Los lobos la rodeaban amenazantes, pero ya no tenía miedo. Muchos de ellos se deshacían en luz y aparecían a su alrededor hombres y mujeres. La luna también se desvanecía en la niebla. Los aullidos agonizaban.
De pronto, sintió un calor ardiente en su pecho, como si bajo su piel ardiera una antorcha. El fuego le quemaba. Le quemaba la piel, los huesos, el corazón. Y quería gritar para intentar apagar el dolor que sentía en su interior; pero de su garganta sólo salían aullidos: aullidos de lobo.
Al instante se dio cuenta de que sus ojos eran la luna. Brillantes, como ojos de lobo, capaces de ver a través de la bruma. Y su piel, curtida. Piel de lobo.
Impotente, se dejó consumir ya por aquel fuego que la devoraba, y ardía en su cuerpo como ardía la luna entre la niebla helada de la noche.

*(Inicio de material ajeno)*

(* ===== verification/Index.v ===== *)
(** * Index: the module from its first statement (lines 16-84)

    [index] is [index.ts] run from its first statement to its last:
    [dotenv.config()] on line 16, then the guard and the start-up
    ([program], lines 18-84).  The import declarations above it are in
    [Imports], with the module as a whole.
    Line 16 changes what the guard sees, so the conditions under which
    the module serves are stated on [setting]: the value of a variable
    in the environment when it has one, else the one [.env] gives it.

    The theorems: when the module ends up serving and with what; that a
    variable set to the empty string in the environment stops start-up
    whatever [.env] holds; that a missing [.env] is not an error; and
    that start-up ends after a bounded number of actions. *)

From Stdlib Require Import ZArith Lia.
From stdpp Require Import base tactics option list strings gmap.
From S2P Require Import Prelude.
From S2P Require Import Js.
From S2P Require Import Azure.
From S2P Require Import Token.
From S2P Require Import World.
From S2P Require Import Config.
From S2P Require Import Dotenv.
From S2P Require Import Sas.
From S2P Require Import Proxy.
From S2P Require Import Server.

Section Index.
Context {sdk : BlobSdk} {parser : DotenvParser}.

(** Lines 16-84. *)
Definition index : M Server :=
  dotenv_config;;
  program.

(** The events of a start-up, at most: the read of [.env], the three of
    the key request, the three of the signing call, the two file reads,
    the listen call and the console line. *)
Definition startupBound : nat := 11.

(** * Lemmas *)

Implicit Types (w : World) (srv : Server) (k : string) (e : Exn).

Lemma run_index w : run index w = run program (loaded w).
Proof. unfold index. by rewrite run_bind, run_dotenv_config. Qed.

Lemma run_index_startup w :
  run index w =
  if configured (loaded w) then startup (settings w) (loaded w)
  else (Throw envError, loaded w).
Proof. by rewrite run_index, run_program, configOf_loaded. Qed.

Lemma provisioned_loaded account container w :
  provisioned account container (loaded w) = provisioned account container w.
Proof. by apply provisioned_clock. Qed.

(** The module returns a server exactly when the settings are complete,
    the token arrives, both files exist and the address can be bound. *)
Lemma result_index_Ok w srv :
  result_of index w = Ok srv ↔
  configured (loaded w) = true ∧
  ∃ token keyFile certFile,
    provisioned (StorageAccount (settings w)) (StorageContainer (settings w)) w = Ok token ∧
    files w !! SslKey (settings w) = Some keyFile ∧
    files w !! SslCert (settings w) = Some certFile ∧
    bindable w listenHost listenPort = true ∧
    srv = serverOf (settings w) token keyFile certFile.
Proof.
  unfold result_of. rewrite run_index. fold (result_of program (loaded w)).
  by rewrite result_program_Ok, configOf_loaded, provisioned_loaded.
Qed.

Lemma run_index_Ok w srv w' :
  run index w = (Ok srv, w') →
  ∃ token,
    provisioned (StorageAccount (settings w)) (StorageContainer (settings w)) w = Ok token ∧
    srv_app srv = createApp (settings w) token.
Proof.
  intros Hrun. assert (result_of index w = Ok srv) as Hres
    by (unfold result_of; by rewrite Hrun).
  apply result_index_Ok in Hres as (_ & token & k & c & Hp & _ & _ & _ & ->).
  by exists token.
Qed.

(** The settings a server runs with passed the guard. *)
Lemma run_index_Ok_wf w srv w' : run index w = (Ok srv, w') → Config_wf (settings w).
Proof.
  intros Hrun. assert (result_of index w = Ok srv) as Hres
    by (unfold result_of; by rewrite Hrun).
  apply result_index_Ok in Hres as (Hc & _).
  rewrite <-configOf_loaded. by apply configOf_wf.
Qed.

Lemma stable_index : stable grows index.
Proof.
  intros w. unfold world_of. rewrite run_index. etrans; [apply grows_loaded|].
  apply extends_grows, stable_program.
Qed.

Lemma preserves_index : preserves World_wf index.
Proof.
  unfold index.
  apply preserves_bind; [apply preserves_dotenv_config | intros; apply preserves_program].
Qed.

(** What a start-up adds to the trace, at most. *)
Lemma trace_startup_bound cfg w :
  ∃ es, trace (startup cfg w).2 = trace w ++ es ∧ length es ≤ 10.
Proof.
  unfold startup. destruct (provisioned _ _ w) as [token|e]; simpl.
  - rewrite trace_bringUp, trace_provisionedWorld. eexists. rewrite <-!app_assoc.
    split; [done|]. rewrite !length_app. unfold keyEvents, sasEvents.
    repeat case_match; simpl; lia.
  - rewrite trace_provisionedWorld. eexists. split; [done|].
    rewrite !length_app. unfold keyEvents, sasEvents. case_match; simpl; lia.
Qed.

Lemma trace_index_bound w :
  ∃ es, trace (world_of index w) = trace w ++ es ∧ length es ≤ startupBound.
Proof.
  unfold world_of. rewrite run_index_startup. destruct (configured _).
  - destruct (trace_startup_bound (settings w) (loaded w)) as (es & -> & Hes).
    rewrite (trace_loaded w), <-app_assoc. eexists. split; [done|].
    unfold startupBound. simpl. lia.
  - exists [EvReadFile dotenvPath]. unfold startupBound. simpl. split; [done | lia].
Qed.

End Index.

(** * Theorems *)

Section IndexTheorems.
Context {sdk : BlobSdk} {parser : DotenvParser}.
Implicit Types (w : World) (srv : Server) (k : string).

(** C17: the module ends up serving exactly when each of the six settings
    has a non-empty value (the environment's when the variable is set,
    else the one of [.env]), the token is provisioned for the account and
    container so obtained, both TLS files exist and the address can be
    bound; the server it returns is built from these settings. *)
Theorem index_Ok_iff w srv :
  result_of index w = Ok srv ↔
  (∀ k, k ∈ requiredKeys → ∃ s, setting w k = Some s ∧ s ≠ "") ∧
  ∃ token keyFile certFile,
    provisioned (StorageAccount (settings w)) (StorageContainer (settings w)) w = Ok token ∧
    files w !! SslKey (settings w) = Some keyFile ∧
    files w !! SslCert (settings w) = Some certFile ∧
    bindable w "local.teams.office.com" 443%Z = true ∧
    srv = mkServer (mkServerOptions keyFile certFile (SslPassphrase (settings w)))
            (createApp (settings w) token).
Proof. rewrite result_index_Ok. by rewrite configured_loaded. Qed.

(** C26: a required variable that is set to the empty string in the
    environment stops start-up with the error of line 26, whatever [.env]
    says about it: the file never replaces a variable that is set, and
    the guard takes the empty string for a missing value.  Nothing but
    the read of [.env] has happened by then. *)
Theorem index_empty_variable_blocks w k :
  k ∈ requiredKeys → env w !! k = Some "" →
  run index w = (Throw envError, loaded w).
Proof.
  intros Hk Hv. rewrite run_index_startup.
  rewrite (proj2 (not_configured_iff _)); [done|].
  exists k. split; [done|]. right. rewrite env_loaded. by apply setting_env.
Qed.

(** C36: a missing [.env] is not an error: the module behaves as lines
    18-84 do in the environment as it is, after one failed read. *)
Theorem index_no_env_file w :
  files w !! ".env" = None →
  run index w = run program (emit (EvReadFile ".env") w).
Proof. intros Hf. by rewrite run_index, loaded_no_file. Qed.

(** C27: start-up always ends, with a server or an exception, and by then
    it has done at most eleven observable actions and read the clock at
    most four times: no call is retried and nothing waits. *)
Theorem index_terminates w :
  ∃ r w' es,
    run index w = (r, w') ∧ trace w' = trace w ++ es ∧
    length es ≤ 11 ∧ ticks w' ≤ ticks w + 4.
Proof.
  destruct (trace_index_bound w) as (es & Htr & Hes).
  exists (result_of index w), (world_of index w), es.
  split; [by destruct (run index w) eqn:E; unfold result_of, world_of; rewrite E|].
  split; [done | split; [done|]].
  unfold world_of. rewrite run_index_startup. destruct (configured _); [|simpl; lia].
  unfold startup. destruct (provisioned _ _ _) eqn:Hp; simpl.
  - unfold bringUp. repeat case_match; simpl;
      unfold provisionedWorld; case_match; simpl; lia.
  - unfold provisionedWorld; case_match; simpl; lia.
Qed.

End IndexTheorems.

(** ** The theorems on the world with a [.env] file *)

Section IndexExamples.
#[local] Existing Instance sampleSdk.
#[local] Existing Instance lineParser.

(** The settings split between the environment and the file give the
    server of the sample world. *)
Example index_dotenvWorld : result_of index dotenvWorld = Ok sampleServer.
Proof. by vm_compute. Qed.

Example index_dotenvWorld_reads :
  omap (λ e, match e with EvReadFile p => Some p | _ => None end)
    (trace (world_of index dotenvWorld)) =
  [".env"; "/etc/tls/key.pem"; "/etc/tls/cert.pem"].
Proof. by vm_compute. Qed.

Lemma index_empty_variable_blocks_witness :
  let w := withEnv (<["SSL_KEY" := ""]> (env dotenvWorld)) dotenvWorld in
  "SSL_KEY" ∈ requiredKeys ∧ env w !! "SSL_KEY" = Some "" ∧
  setting (parser:=lineParser) dotenvWorld "SSL_KEY" = Some "/etc/tls/key.pem" ∧
  run index w = (Throw envError, loaded w).
Proof.
  intros w. assert ("SSL_KEY" ∈ requiredKeys) as H1 by set_solver.
  assert (env w !! "SSL_KEY" = Some "") as H2 by reflexivity.
  split; [exact H1 | split; [exact H2 | split; [by vm_compute |]]].
  exact (index_empty_variable_blocks w "SSL_KEY" H1 H2).
Defined.

Lemma index_no_env_file_witness :
  files sampleWorld !! ".env" = None ∧
  run index sampleWorld = run program (emit (EvReadFile ".env") sampleWorld).
Proof.
  assert (files sampleWorld !! ".env" = None) as H by reflexivity.
  split; [exact H | exact (index_no_env_file sampleWorld H)].
Defined.

End IndexExamples.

Se dejó arrullar por las caricias de su abuelo, que había vuelto junto a ella después de diez largos años, para velar su dolor. Los demás hombres, mujeres y lobos, miraban impasibles, rodeados de una luz cegadora, de luna. Y mientras su cuerpo se deshacía entre llamas y rayos de luz, el último grito de Aurora, convertido en un aullido desgarrador, resonó por el valle por primera vez; y no sería la última en las próximas lunas llenas. Muchas le sucederían.